The International Air Transport Association (IATA), which brings together 290 airlines, said confusion over travel restrictions was holding back the fragile recovery of the industry after the pandemic plunged air travel into its worst ever downturn. .
“People want to fly. We’ve seen strong evidence of that,” said general manager Willie Walsh. “They can’t fly because we have restrictions that hinder international travel.”
IATA expects international travel to double next year from depressed levels seen during the pandemic and reach 44% of pre-crisis 2019 levels. In contrast, domestic travel is expected to reach 93% of pre-pandemic levels.
The trade group, which includes dozens of common carriers, blamed the discrepancy on the wide variations in entry rules and testing requirements in the top 50 air travel markets.
Even some of the airline and leasing executives who were trying to attend the annual industry gathering in Boston were unable to travel or had to set aside extra time for quarantine.

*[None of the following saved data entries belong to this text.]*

(* ------------------------------------------------------------------ *)
(** ** Data after a close frame *)

(** A peer that sends data on a stream it has closed stops the process:
    from every reachable state in which the read loop waits for a frame and a
    registered stream has received its close frame, a non-empty data frame with
    its ID leads to a send on a closed channel, and that panic is the only way
    on for the read loop as long as the stream is not closed locally. *)
Theorem data_after_close_panics (config : Config) (evs : list event) (w : World)
  (id : Z) (p : ptr) (st : Stream) (data : bytes)
  (Hrun : run (init config) evs w) (Hpc : w.(w_pc) = Reading) (Hlive : w.(w_panicked) = false)
  (Hp : w.(w_s).(ss_streams) !! id = Some p) (Hst : stream_at p w.(w_s) = Some st)
  (Heof : st.(st_remoteEOF) = true) (Hdata : data <> []) :
  exists w1, step w (Received (Ok (mkFrame FrameData id data))) w1 /\
    w1.(w_pc) = Delivering p data /\
    (exists w2, step w1 Internal w2 /\ w2.(w_panicked) = true) /\
    forall r, deliver_select p data w1.(w_s) r -> r = Panicked.
Proof.
  pose proof (wok_session _ (run_ok _ _ _ Hrun)) as Hok.
  destruct (ok_streams _ _ Hok _ _ Hp) as (st0 & Hst0 & _ & Hco).
  rewrite Hst in Hst0. injection Hst0 as <-. pose proof (ok_stream _ _ _ _ Hok Hst) as Hsok.
  assert (st_reads_closed st = true) as Hrc by (by rewrite (sok_reads_closed _ Hsok)).
  exists (at_pc (Delivering p data) (at_session w.(w_s) w)). split_and!; [|done| |].
  - pose proof (step_read w (Ok (mkFrame FrameData id data)) Hpc) as Hs. cbn in Hs.
    unfold readLoop_frame, lookup_stream in Hs. cbn in Hs. rewrite Hp in Hs.
    by destruct data.
  - exists (at_panic (at_pc (Delivering p data) (at_session w.(w_s) w))). split; [|done].
    refine (step_deliver (at_pc (Delivering p data) (at_session w.(w_s) w)) p data Panicked eq_refl _).
    by eapply deliver_panic.
  - intros r Hr. destruct Hr as [st1 H1 H2 H3|st1 H1 H2|st1 H1 H2]; cbn in H1;
      rewrite Hst in H1; injection H1 as <-; [congruence|done|].
    rewrite (sok_done _ Hsok) in H2. congruence.
Qed.

Definition demo_eof : World :=
  after_read (readLoop_step (Ok (mkFrame FrameClose 1 [])) demo_opened.(w_s)) demo_opened.

Lemma data_after_close_panics_witness :
  exists w1, step demo_eof (Received (Ok (mkFrame FrameData 1 [x61]))) w1 /\
    w1.(w_pc) = Delivering 0 [x61] /\
    (exists w2, step w1 Internal w2 /\ w2.(w_panicked) = true) /\
    forall r, deliver_select 0 [x61] w1.(w_s) r -> r = Panicked.
Proof.
  eapply (data_after_close_panics demo_config
    ([Internal; Internal] ++ [Received (Ok (mkFrame FrameClose 1 []))]) demo_eof 1 0);
    [|reflexivity|reflexivity|reflexivity|reflexivity|reflexivity|discriminate].
  apply (run_snoc _ _ demo_opened); [apply demo_run_opened|reflexivity|].
  apply (step_read demo_opened). reflexivity.
Defined.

Airlines have called for an end to restrictions on vaccinated travelers and common health protocols at borders, although global coordination in aviation tends to evolve at a deliberate pace.
“Frankly, governments have not made it easy for airlines or the traveling public to figure out what the rules are for flying,” said Joanna Geraghty, president of JetBlue (JBLU.O) who organized the rally at a hotel. shared with domestic tourists. .

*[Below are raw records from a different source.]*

Lemma sends_close_writeFrame id s : sends_close id s (writeFrame (mkFrame FrameClose id []) s).2.
Proof.
  destruct (writeFrame _ s) as [e s'] eqn:E. apply writeFrame_sends in E. eexists. split; [exact E|].
  destruct e; [apply Forall_nil_2|by apply Forall_singleton].
Qed.

Lemma quiet_writeFrameJSON {A} `{Json A} t id (v : A) s : t <> FrameData -> t <> FrameClose ->
  quiet s (writeFrameJSON t id v s).2.
Proof. intros. by apply (quiet_writeFrame (mkFrame t id (print (to_json v)))). Qed.

Lemma quiet_forceClose p e s : quiet s (forceClose p e s).
Proof. apply quiet_same, forceClose_writer. Qed.

Lemma unregister_writer p s : (unregister p s).(ss_writer) = s.(ss_writer).
Proof. unfold unregister. repeat case_match; done. Qed.

Lemma quiet_removeStream p e s : quiet s (removeStream p e s).
Proof.
  unfold removeStream. etrans; [apply quiet_same, (unregister_writer p)|].
  destruct e; [apply quiet_forceClose|done].
Qed.

Lemma quiet_open_register r s : quiet s (open_register r s).2.
Proof.
  apply quiet_same. destruct r as [id exit dest port proto sel]. unfold open_register. cbn.
  destruct (ss_closed s), (ss_writer s) eqn:E; cbn; by rewrite ?E.
Qed.

Lemma quiet_open_send p r s : quiet s (open_send p r s).2.
Proof.
  unfold open_send. destruct (ss_writer s) as [k|] eqn:Ek; [|done]. unfold WriteJSON, Marshal, Writer_Write.
  destruct (WriteFrame k _) as [e k'] eqn:E. apply WriteFrame_emits in E.
  assert (quiet s (with_writer (Some k') s)) as Hq.
  { eexists. split; [unfold sends; rewrite Ek; cbn; exact E|].
    destruct e; [apply Forall_nil_2|by apply Forall_singleton]. }
  destruct e; [|exact Hq]. etrans; [exact Hq|]. etrans; [apply (quiet_removeStream p None)|apply quiet_forceClose].
Qed.

Lemma quiet_open_wait p c s r s' : open_wait p c s = Some (r, s') -> quiet s s'.
Proof.
  unfold open_wait. destruct (stream_at p s) as [st|]; [|done]. destruct c as [| |e|].
  - destruct (st_ack st) as [|a rest]; [done|]. destruct (ack_OK a); intros [= <- <-]; [by apply quiet_same|].
    etrans; [by apply (quiet_same s (set_stream p (with_ack rest st) s))|].
    etrans; [apply (quiet_removeStream p None)|apply quiet_forceClose].
  - destruct (st_done st); [|done]. intros [= <- <-]. apply (quiet_removeStream p None).
  - intros [= <- <-]. etrans; [apply (quiet_removeStream p None)|apply quiet_forceClose].
  - destruct (ss_done s); [|done]. by intros [= <- <-].
Qed.

(** The read loop answers the data of a stream it does not have with a close. *)
Lemma quiet_readLoop_step r s :
  quiet s (outcome_session (readLoop_step r s)) \/
  exists f, r = Ok f /\ f.(fr_Type) = FrameData /\ lookup_stream f.(fr_ID) s = None /\
    readLoop_step r s = Continue (writeFrame (mkFrame FrameClose f.(fr_ID) []) s).2.
Proof.
  destruct r as [f|e]; [|by left].
  destruct (decide (f.(fr_Type) = FrameData /\ lookup_stream f.(fr_ID) s = None)) as [[Ht Hl]|Hd].
  { right. exists f. split_and!; try done. cbn. unfold readLoop_frame. by rewrite Ht, Hl. }
  left. cbn [readLoop_step]. unfold readLoop_frame. case_bool_decide.
  { destruct (DecodeOpen f) as [request|e]; [|by apply quiet_writeFrameJSON]. cbn [alloc].
    destruct (ss_closed _) eqn:Ec; cbn [outcome_session].
    - etrans; [|apply quiet_forceClose]. by apply quiet_same.
    - unfold dispatch. destruct (_ <? 64)%nat; by apply quiet_same. }
  case_bool_decide.
  { destruct (DecodeJSON f) as [a [e|]]; [done|]. destruct (lookup_stream _ s) as [p|]; [|done].
    destruct (stream_at p s); [by apply quiet_same|done]. }
  case_bool_decide.
  { destruct (lookup_stream _ s) as [p|]; [by destruct (fr_Payload f)|]. by destruct Hd. }
  case_bool_decide.
  { destruct (lookup_stream _ s) as [p|]; [|done]. cbn. unfold remoteClose.
    destruct (stream_at p s); [|done]. destruct (st_remoteEOF _); [done|by apply quiet_same]. }
  case_bool_decide.
  { destruct (DecodeJSON f). destruct (lookup_stream _ s); [apply quiet_forceClose|done]. }
  by destruct (ss_control s).
Qed.

Lemma quiet_stream_methods p s :
  quiet s (Stream_Accept p s).2 /\ (forall m, quiet s (Stream_Reject p m s).2) /\
  (quiet s (Stream_Close p s).2 \/
   exists st, stream_at p s = Some st /\ sends_close st.(st_id) s (Stream_Close p s).2).
Proof.
  unfold Stream_Accept, Stream_Reject, Stream_Close, Stream_CloseWrite.
  destruct (stream_at p s) as [st|]; [|by split_and!; try left]. split_and!.
  - destruct (st_done st); [done|].
    pose proof (quiet_writeFrameJSON FrameOpenAck st.(st_id) (mkAck true "" st.(st_remoteExit) "") s ltac:(done) ltac:(done)).
    destruct (writeFrameJSON _ _ _ s) as [[e|] s1]; [|done]. etrans; [done|apply quiet_forceClose].
  - intros m. pose proof (quiet_writeFrameJSON FrameOpenAck st.(st_id) (mkAck false m "" "") s ltac:(done) ltac:(done)).
    destruct (writeFrameJSON _ _ _ s) as [e s1]. etrans; [done|apply quiet_forceClose].
  - destruct (_ || _); [by left|]. right. exists st. split; [done|].
    apply (sends_close_writeFrame _ (set_stream p (with_localEOF st) s)).
Qed.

Despite this, the UAE chief from Dubai, who has been among the most optimistic leaders about the prospects for recovery once restrictions are lifted, said reservations in markets that would reopen like Britain and the United States had “increased exponentially”.

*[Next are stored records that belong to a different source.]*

Lemma end_stream_methods p s :
  endless s (Stream_Accept p s).2 /\ (forall m, endless s (Stream_Reject p m s).2) /\
  endless s (Stream_Close p s).2 /\ (forall n, endless s (Stream_Read p n s).2).
Proof.
  unfold Stream_Accept, Stream_Reject, Stream_Close, Stream_CloseWrite, Stream_Read.
  destruct (stream_at p s) as [st|] eqn:E; [|done]. split_and!.
  - destruct (st_done st); [done|].
    pose proof (end_writeFrameJSON FrameOpenAck st.(st_id) (mkAck true "" st.(st_remoteExit) "") s).
    destruct (writeFrameJSON _ _ _ s) as [[e|] s1]; [|done]. etrans; [done|apply end_forceClose].
  - intros m. pose proof (end_writeFrameJSON FrameOpenAck st.(st_id) (mkAck false m "" "") s).
    destruct (writeFrameJSON _ _ _ s) as [e s1]. etrans; [done|apply end_forceClose].
  - destruct (_ || _); [done|]. etrans; [|apply end_writeFrame]. by apply (end_set _ st).
  - intros n. destruct (read_loop_flags (length (st_reads st)) n st) as [H1 H2].
    destruct (read_loop _ n st) as [r st']. apply (end_set _ st); [done|]. cbn in *. by rewrite H1, H2.
Qed.

Lemma end_begin_shutdown err w : endless w.(w_s) (begin_shutdown err w).(w_s).
Proof. apply end_heap, begin_shutdown_heap. Qed.

(** In an iteration of the read loop a stream ends only by its close frame. *)
Lemma end_readLoop_step r s :
  endless s (outcome_session (readLoop_step r s)) \/
  exists f p, r = Ok f /\ f.(fr_Type) = FrameClose /\ lookup_stream f.(fr_ID) s = Some p /\
    readLoop_step r s = Continue (remoteClose p s).
Proof.
  destruct r as [f|e]; [|by left]. cbn [readLoop_step]. unfold readLoop_frame. case_bool_decide.
  { left. destruct (DecodeOpen f) as [request|e]; [|by apply end_writeFrameJSON].
    pose proof (end_alloc (with_request request (newStream (or_RequestID request) (ss_config s))) s) as Ha.
    destruct (alloc _ s) as [p s1]. etrans; [exact Ha|]. destruct (ss_closed s1); [apply end_forceClose|].
    unfold dispatch. destruct (_ <? 64)%nat; by apply end_heap. }
  case_bool_decide.
  { left. destruct (DecodeJSON f) as [a [e|]]; [done|]. destruct (lookup_stream _ s) as [p|]; [|done].
    destruct (stream_at p s) as [st|] eqn:E; [|done]. apply (end_set _ st); [done|]. unfold push_ack. by destruct (st_ack st). }
  case_bool_decide.
  { left. destruct (lookup_stream _ s) as [p|]; [by destruct (fr_Payload f)|]. apply end_writeFrame. }
  case_bool_decide.
  { destruct (lookup_stream _ s) as [p|] eqn:El; [|by left]. right. by exists f, p. }
  left. case_bool_decide.
  { destruct (DecodeJSON f). destruct (lookup_stream _ s); [apply end_forceClose|done]. }
  by destruct (ss_control s).
Qed.

Lemma step_end w e w' : step w e w' ->
  endless w.(w_s) w'.(w_s) \/
  exists f p, e = Received (Ok f) /\ f.(fr_Type) = FrameClose /\ lookup_stream f.(fr_ID) w.(w_s) = Some p /\
    w.(w_pc) = Reading /\ w' = at_session (remoteClose p w.(w_s)) w.
Proof.
  intros Hstep. pose proof (fun p => end_stream_methods p w.(w_s)) as Hm.
  destruct Hstep as [conn handler s' E1 E|h|request p request' s' E|request e s' E
    |l1 p request l2 e s' _ E|l1 p l2 c r s' _ E|r E|p data r E Hr|f E|l1 p l2 s' _ E|l1 p l2 _ E
    |c r s' E|c p go s' E|p|p m|p n|p data _ E|l1 p data l2 st e s' Ew Ep E|A J t id v Ht|p| |p rest E|E].
  7:{ destruct (end_readLoop_step r (w_s w)) as [Ho|(f & p & -> & Ht & Hl & Ho)].
      - left. destruct (readLoop_step r (w_s w)); try exact Ho.
        cbn in Ho |- *. etrans; [exact Ho|]. apply (end_begin_shutdown err (at_session s w)).
      - right. exists f, p. by rewrite Ho. }
  all: left; cbn [w_s at_session at_pc at_sending at_awaiting at_dispatching at_closing at_writing].
  - unfold Start in E. destruct (ss_closed _); [done|]. injection E as <-. by apply end_heap.
  - by apply end_heap.
  - pose proof (end_open_register request (w_s w)) as Ho. by rewrite E in Ho.
  - pose proof (end_open_register request (w_s w)) as Ho. by rewrite E in Ho.
  - pose proof (end_open_send p request (w_s w)) as Ho. by rewrite E in Ho.
  - by eapply end_open_wait.
  - destruct Hr as [st H| |]; cbn; [by apply (end_set _ st)|done|apply end_forceClose].
  - done.
  - apply end_heap. unfold dispatch in E. by destruct (_ <? 64)%nat; simplify_eq.
  - apply end_forceClose.
  - apply end_heap. destruct c; cbn in E; repeat case_match; by simplify_eq.
  - apply end_heap. destruct c; cbn in E; repeat case_match; by simplify_eq.
  - apply Hm.
  - apply Hm.
  - apply Hm.
  - done.
  - unfold write_chunk in E. pose proof (end_writeFrame (mkFrame FrameData st.(st_id) (take max_chunk data)) (w_s w)) as Ho.
    destruct (writeFrame _ _) as [[e1|] s1]; injection E as <- <-; [|done]. etrans; [exact Ho|apply end_forceClose].
  - apply end_writeFrameJSON.
  - apply Hm.
  - apply end_begin_shutdown.
  - apply end_forceClose.
  - by apply end_heap.
Qed.

(** The close frame that ended [p], a stream with the ID [n], if it has ended:
    everything the data frames before it carried has been delivered. *)
Definition ended_by (n : Z) (p : ptr) (evs : list event) : Prop :=
  exists evs1 f evs2, evs = evs1 ++ Received (Ok f) :: evs2 /\ f.(fr_Type) = FrameClose /\ f.(fr_ID) = n /\
    pipe_in p evs = data_of n (frames evs1).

“This reflects a wave of demand that we are seeing everywhere,” said chairman Tim Clark. “The demand for air travel will recover … as soon as possible.”
Airlines were spurred on by the Biden administration’s plan to reopen the United States in November to air travelers from 33 countries, including Europe, on the vital transatlantic route.
But the airlines left the Boston rally as they arrived, with very strained balance sheets, and Clark said most would remain risk averse and focus on collecting cash for 2-3 years.
IATA has warned that serious challenges remain for carriers, while expressing the frustration of airports and other providers for not doing enough to share the pain inflicted by the crisis.
Although the White House has not set a date for lifting travel restrictions on Europeans, JetBlue expects it to happen before the Thanksgiving holiday in the United States next month.
“If the reopening is delayed, we will face consequences across the industry,” CEO Robin Hayes said after chairing the October 3-5 conference, which also agreed on a goal to reach zero net emission in 2050.
United Airlines (UAL.O) chief executive Scott Kirby said transatlantic flight bookings last week were higher than at the same time in 2019.
The world’s largest leasing company AerCap (AER.N) said a successful reopening of the world’s largest long-haul market would set a trend for other markets to follow.
“Airlines … don’t have the resilience they used to have,” CEO Aengus Kelly told an audience of airline executives. “They just can’t afford to let this go wrong.”